<<<<

(* ===== verification/Text.v ===== *)
(** Strings and JSON documents.

    What the code uses of [str] and of [serde_json::Value]. A string is the list of its
    characters ([Utf8]); prefixes, suffixes and substrings of characters are those of the
    bytes, since UTF-8 is a prefix code. Numbers that [as_u64] does not accept are not
    told apart. The parser is a parameter of the functions that use it. *)

From S2P Require Import Prelude Utf8.

#[local] Set Warnings "-register-all".


Abbreviation str := (list Z).
(** String literals of the code. *)
Definition lit (s : string) : str := str_bytes s.

(** [str::starts_with], [str::ends_with] *)
Definition starts_with (s p : str) : bool := bool_decide (take (length p) s = p).
Definition ends_with (s p : str) : bool := bool_decide (length p ≤ length s ∧ drop (length s - length p) s = p).

(** [str::find] *)
Fixpoint find_str (s p : str) : option nat :=
  if starts_with s p then Some 0 else match s with [] => None | _ :: s => S <$> find_str s p end.

(** [str::contains] *)
Definition contains (s p : str) : bool := bool_decide (is_Some (find_str s p)).

(** ** JSON *)

(** A parsed document, keys in order; [VUint] is a number that [as_u64] accepts. *)
Inductive Value : Type :=
| VNull
| VBool (b : bool)
| VUint (n : Z)
| VNumber
| VString (s : str)
| VArray (l : list Value)
| VObject (m : list (str * Value)).

Definition json_get (v : Value) (key : str) : option Value :=
  match v with VObject m => snd ∘ snd <$> list_find (λ e, e.1 = key) m | _ => None end.
Definition as_str (v : Value) : option str := match v with VString s => Some s | _ => None end.
Definition as_array (v : Value) : option (list Value) := match v with VArray l => Some l | _ => None end.
Definition as_object (v : Value) : option (list (str * Value)) := match v with VObject m => Some m | _ => None end.
Definition as_u64 (v : Value) : option Z := match v with VUint n => Some n | _ => None end.
Definition as_bool (v : Value) : option bool := match v with VBool b => Some b | _ => None end.
Definition is_null (v : Value) : bool := match v with VNull => true | _ => false end.

(** [v[key]] when it is read: what is not there is null. *)
Definition json_index (v : Value) (key : str) : Value := default VNull (json_get v key).
(** [v[key] = x]: null becomes an object, and only objects have keys. *)
Definition json_set {E} (v : Value) (key : str) (x : Value) : result E Value :=
  match v with
  | VNull => Ok (VObject [(key, x)])
  | VObject m => Ok (VObject (if bool_decide (is_Some (json_get v key)) then (λ e, if bool_decide (e.1 = key) then (key, x) else e) <$> m else m ++ [(key, x)]))
  | _ => Panic
  end.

>>>>

→ **Work request**:
Retype the material. Keep it exact.

→ **Output**:
(* ===== verification/Text.v ===== *)
(** Strings and JSON documents.

    What the code uses of [str] and of [serde_json::Value]. A string is the list of its
    characters ([Utf8]); prefixes, suffixes and substrings of characters are those of the
    bytes, since UTF-8 is a prefix code. Numbers that [as_u64] does not accept are not
    told apart. The parser is a parameter of the functions that use it. *)

From S2P Require Import Prelude Utf8.

#[local] Set Warnings "-register-all".


Abbreviation str := (list Z).
(** String literals of the code. *)
Definition lit (s : string) : str := str_bytes s.

(** [str::starts_with], [str::ends_with] *)
Definition starts_with (s p : str) : bool := bool_decide (take (length p) s = p).
Definition ends_with (s p : str) : bool := bool_decide (length p ≤ length s ∧ drop (length s - length p) s = p).

(** [str::find] *)
Fixpoint find_str (s p : str) : option nat :=
  if starts_with s p then Some 0 else match s with [] => None | _ :: s => S <$> find_str s p end.

(** [str::contains] *)
Definition contains (s p : str) : bool := bool_decide (is_Some (find_str s p)).

(** ** JSON *)

(** A parsed document, keys in order; [VUint] is a number that [as_u64] accepts. *)
Inductive Value : Type :=
| VNull
| VBool (b : bool)
| VUint (n : Z)
| VNumber
| VString (s : str)
| VArray (l : list Value)
| VObject (m : list (str * Value)).

Definition json_get (v : Value) (key : str) : option Value :=
  match v with VObject m => snd ∘ snd <$> list_find (λ e, e.1 = key) m | _ => None end.
Definition as_str (v : Value) : option str := match v with VString s => Some s | _ => None end.
Definition as_array (v : Value) : option (list Value) := match v with VArray l => Some l | _ => None end.
Definition as_object (v : Value) : option (list (str * Value)) := match v with VObject m => Some m | _ => None end.
Definition as_u64 (v : Value) : option Z := match v with VUint n => Some n | _ => None end.
Definition as_bool (v : Value) : option bool := match v with VBool b => Some b | _ => None end.
Definition is_null (v : Value) : bool := match v with VNull => true | _ => false end.

(** [v[key]] when it is read: what is not there is null. *)
Definition json_index (v : Value) (key : str) : Value := default VNull (json_get v key).
(** [v[key] = x]: null becomes an object, and only objects have keys. *)
Definition json_set {E} (v : Value) (key : str) (x : Value) : result E Value :=
  match v with
  | VNull => Ok (VObject [(key, x)])
  | VObject m => Ok (VObject (if bool_decide (is_Some (json_get v key)) then (λ e, if bool_decide (e.1 = key) then (key, x) else e) <$> m else m ++ [(key, x)]))
  | _ => Panic
  end.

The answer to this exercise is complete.